Summary: Eric Schmidt's take that Amazon is Google's biggest search rival grabbed the headlines, but it's worth parsing his entire speech to see what he's really after.


Google Chairman Eric Schmidt gave a talk in Berlin on Monday about the company's innovation, how it fares in the EU in the market and with regulators and outlined the competitive landscape.


Schmidt's take that Amazon is Google's biggest search rival grabbed the headlines, but it's worth parsing the speech, given at Native Instruments, which makes music production software and hardware, to really get what the search giant's chairman is after.

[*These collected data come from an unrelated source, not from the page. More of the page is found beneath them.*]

(* ===== verification/Handler.v ===== *)
(** * The request handlers (handler/IOHandler, IOHandlerFactory, LogicHandler,
    LogicHandlerRequest, LogicHandlerResponse, and server/main.cpp)

    An [IOHandler] receives the callbacks of one HTTP request on an IO thread
    and enqueues the request for the [LogicHandler]s; each of these runs a loop
    in a thread of its own, keeps the requests it has taken in a map, and is
    told of their fate through its response queue. Objects are known by their
    addresses. The blocking queues between the threads are lists; the request
    queue, which several threads share, may give any of its elements. *)
From S2P Require Import Prelude.
#[local] Open Scope Z_scope.

(** ** Requests and responses (LogicHandlerRequest.h, LogicHandlerResponse.h) *)

Inductive ResponseCode := CReady | CError | CTerminated | CPaused.
Inductive RequestStage := SReady | SBegin | SContinue | SEnd.

#[global] Instance ResponseCode_eq_dec : EqDecision ResponseCode.
Proof. solve_decision. Defined.

Record LogicHandlerRequest := MkRequest { requestTimer : Z; ioHandler : Z }.
Record LogicHandlerResponse := MkResponse { code : ResponseCode; from : Z }.

Record LogicHandlerRequestStage := MkStage {
  stage : RequestStage;
  ioCode : ResponseCode;
  numLines : Z;
  currLine : Z;
  batch : Z;
  request : LogicHandlerRequest;
}.

Definition new_stage (r : LogicHandlerRequest) (l b : Z) : LogicHandlerRequestStage :=
  MkStage SReady CReady l 0 b r.
Definition set_ioCode (c : ResponseCode) (s : LogicHandlerRequestStage) : LogicHandlerRequestStage :=
  MkStage (stage s) c (numLines s) (currLine s) (batch s) (request s).
(** Enough blocks for [maxSize] elements. *)
Lemma block_count_enough maxSize :
  0 < maxSize ->
  let count := (maxSize + MAX_BLOCK_SIZE * 2 - 3) / (MAX_BLOCK_SIZE - 1) in
  1 <= count /\ maxSize <= (count - 1) * (2 ^ m - 1).
Proof.
  intros Hs. rewrite HMAX. cbv zeta. assert (2 <= 2 ^ m) by (change 2 with (2 ^ 1) at 1; apply Z.pow_le_mono_r; lia).
  pose proof (Z.div_mod (maxSize + 2 ^ m * 2 - 3) (2 ^ m - 1) ltac:(lia)) as E.
  pose proof (Z.mod_pos_bound (maxSize + 2 ^ m * 2 - 3) (2 ^ m - 1) ltac:(lia)) as Hr.
  revert E Hr. generalize ((maxSize + 2 ^ m * 2 - 3) / (2 ^ m - 1)), ((maxSize + 2 ^ m * 2 - 3) `mod` (2 ^ m - 1)).
  intros c r E Hr. nia.
Qed.

Lemma ceilToPow2_pow2 k : 1 <= k < 64 -> ceilToPow2 (2 ^ k) = 2 ^ k.
Proof.
  intros Hk. pose proof (Z.pow_lt_mono_r 2 k 64). pose proof (Z.pow_nonneg 2 k).
  unfold ceilToPow2. rewrite ceil_to_pow_2_pos; [|by right|split; lia|].
  - rewrite Z.log2_up_pow2 by lia. apply wrap_small. split; lia.
  - apply Z.pow_pos_nonneg; lia.
Qed.

(** The size of a single block: at least [maxSize + 1] slots. *)
Lemma first_size maxSize :
  0 < maxSize -> maxSize + 1 <= 2 ^ 63 ->
  exists k, 1 <= k < 64 /\ ceilToPow2 (u64 (maxSize + 1)) = 2 ^ k /\ maxSize + 1 <= 2 ^ k.
Proof.
  intros Hs Hle. rewrite wrap_small by (split; lia). exists (Z.log2_up (maxSize + 1)).
  assert (Z.log2_up (maxSize + 1) <= 63) as Hk.
  { rewrite <- (Z.log2_up_pow2 63) by lia. by apply Z.log2_up_le_mono. }
  assert (1 <= Z.log2_up (maxSize + 1)) as Hk1.
  { change 1 with (Z.log2_up 2) at 1. apply Z.log2_up_le_mono. lia. }
  split; [lia|]. split; [|apply Z.log2_up_spec; lia].
  unfold ceilToPow2. rewrite ceil_to_pow_2_pos; [|by right|split; lia|lia].
  apply wrap_small. split; [apply Z.pow_nonneg; lia|]. apply Z.pow_lt_mono_r; lia.
Qed.

Lemma construct_holds maxSize n :
  0 < maxSize -> maxSize + 2 * MAX_BLOCK_SIZE <= 2 ^ 63 ->
  exists ok q, construct maxSize (unconstructed n) = Some (ok, q) /\
    if (ok : bool) then holds maxSize q [] else exists i bytes, malloc i bytes = None.
Proof.
  intros Hs Hle. assert (2 <= 2 ^ m) as H2 by (change 2 with (2 ^ 1) at 1; apply Z.pow_le_mono_r; lia).
  destruct (first_size maxSize Hs ltac:(lia)) as (k & Hk & Ek & Hk1).
  unfold construct, unconstructed. exec. rewrite Ek.
  rewrite (proj2 (Z.ltb_lt 0 maxSize) Hs), HMAX, ceilToPow2_pow2, Z.eqb_refl by done.
  rewrite (proj2 (Z.leb_le 2 (2 ^ m)) H2). exec. rewrite !(wrap_small 64 (2 ^ m * 2)) by (split; lia).
  destruct (Z.ltb_spec (2 ^ m * 2) (2 ^ k)) as [Hbig|Hsmall]; exec.
  - rewrite (wrap_small 64 (maxSize + 2 ^ m * 2)), (wrap_small 64 (_ - 3)) by (split; lia).
    destruct (block_count_enough maxSize Hs) as [Hc1 Hc2]. rewrite HMAX in Hc1, Hc2.
    match goal with |- context [make_ring ?c None None ?q0] =>
      destruct (make_ring_spec c n q0 eq_refl eq_refl ltac:(lia)) as ([[p|] q'] & E & Hout) end;
      rewrite E; exec.
    + destruct Hout as (-> & El & r & B & Hlen). exec. do 2 eexists. split; [done|]. cbn in El |- *.
      apply (built_holds _ _ _ _ B); [done|]. rewrite Hlen, Z2Nat.id by lia. nia.
    + do 2 eexists. by split.
  - unfold make_block. exec. destruct (malloc n _) as [raw|] eqn:Em; exec.
    + set (dat := align_for alignT _). clearbody dat. cbn [new_Block]. exec. do 2 eexists. split; [done|]. cbn.
      exists [], (Entry n k []), []. split; [|done]. split; cbn; try done.
      * apply ring_single; [|done]. exact (next_replaced _ _ _ (new_block_ok k raw dat Hk) (Some n)).
      * intros p [b0 [<- _]%lookup_singleton_Some]. lia.
      * exists k, k. split; [lia|]. split; [lia|]. split; [done|]. split; [by repeat constructor|]. lia.
    + do 2 eexists. split; [done|]. by do 2 eexists.
Qed.
End construction.

(** ** The queue as a list with a capacity *)

(** A state of the specification: the elements, and the blocks asked for. *)
Inductive spec_step (cap : Z) : list T * nat -> op -> res -> list T * nat -> Prop :=
| spec_try_enqueue xs n x : spec_step cap (xs, n) (TryEnqueue x) (Done true) (xs ++ [x], n)
| spec_try_enqueue_full xs n x :
    cap <= Z.of_nat (length xs) -> spec_step cap (xs, n) (TryEnqueue x) (Done false) (xs, n)
| spec_enqueue xs n x : spec_step cap (xs, n) (Enqueue x) (Done true) (xs ++ [x], n)
| spec_enqueue_grow xs n x :
    cap <= Z.of_nat (length xs) -> spec_step cap (xs, n) (Enqueue x) (Done true) (xs ++ [x], S n)
| spec_enqueue_fail xs n n' x i bytes :
    cap <= Z.of_nat (length xs) -> malloc i bytes = None ->
    spec_step cap (xs, n) (Enqueue x) (Done false) (xs, n')
| spec_try_dequeue xs n : spec_step cap (xs, n) TryDequeue (Got (head xs)) (tl xs, n)
| spec_peek xs n : spec_step cap (xs, n) Peek (Got (head xs)) (xs, n)
| spec_pop xs n : spec_step cap (xs, n) Pop (Done (negb (bool_decide (xs = [])))) (tl xs, n)
| spec_size xs n : spec_step cap (xs, n) SizeApprox (Count (u64 (Z.of_nat (length xs)))) (xs, n).

Inductive spec_run (cap : Z) : list T * nat -> list op -> list res -> list T * nat -> Prop :=
| spec_run_nil s : spec_run cap s [] [] s
| spec_run_cons s o r s' os rs s'' :
    spec_step cap s o r s' -> spec_run cap s' os rs s'' -> spec_run cap s (o :: os) (r :: rs) s''.

Section refinement.
Context (m : Z) (Hm : 1 <= m < 64) (HMAX : MAX_BLOCK_SIZE = 2 ^ m).

Lemma exec_enqueue cap xs q :
  holds cap q xs ->
  forall o x, o = TryEnqueue x \/ o = Enqueue x ->
  exists r q' xs', exec o q = Some (r, q') /\ holds cap q' xs' /\
    spec_step cap (xs, mallocs q) o r (xs', mallocs q').
Proof.
  intros H o x [-> | ->].
  - destruct (enqueue_holds m Hm HMAX cap CannotAlloc x q xs H) as (ok & q' & E & Hq & Hn & Hfail).
    exists (Done ok), q', (if ok then xs ++ [x] else xs). cbn [exec]. unfold try_enqueue. exec. rewrite E.
    split; [done|]. split; [done|]. destruct Hn as [->|[? _]]; [|done].
    destruct ok; constructor. by apply Hfail.
  - destruct (enqueue_holds m Hm HMAX cap CanAlloc x q xs H) as (ok & q' & E & Hq & Hn & Hfail).
    exists (Done ok), q', (if ok then xs ++ [x] else xs). cbn [exec]. unfold enqueue. exec. rewrite E.
    split; [done|]. split; [done|]. destruct ok.
    + destruct Hn as [->|(_ & Hc & ->)]; by constructor.
    + destruct (Hfail eq_refl) as [Hc Ho]. destruct (Ho eq_refl) as [b Hb]. by econstructor.
Qed.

First, it's worth considering the top of Schmidt's speech, which notes invention and Google's repeated run-ins with European Commission regulators.


Schmidt said:


This issue of providing direct answers to questions is at the heart of complaints being made about Google to the European Commission. Companies like Expedia, Yelp, and TripAdvisor argue that it deprives their websites of valuable traffic and disadvantages their businesses. They'd rather go back to 10 blue links. What's interesting is that the traffic these websites get from Google has increased significantly -- faster in fact than our own traffic -- since we started showing direct answers to questions. That said, the amount of traffic going to other services should not be the main yardstick of success for Google because the goal of a search engine is to deliver relevant results to users as quickly as possible. Put simply, we created search for users, not websites. And that's the motivation behind all our improvements over the last decade.


From there, Schmidt went through a bevy of search rivals in various categories such as news, travel and shopping.


Amazon is a competitor for Google, but also one helluva customer.


Schmidt continued:


Look at Yahoo, Nokia, Microsoft, Blackberry and others who seemed unrivaled just a few years ago, but were disrupted by a new wave of tech companies, Google among them. Many of you are skeptical. I get that. You look at Google, Apple, Facebook, and Amazon and say there's no way competitors can beat them. I'm less certain.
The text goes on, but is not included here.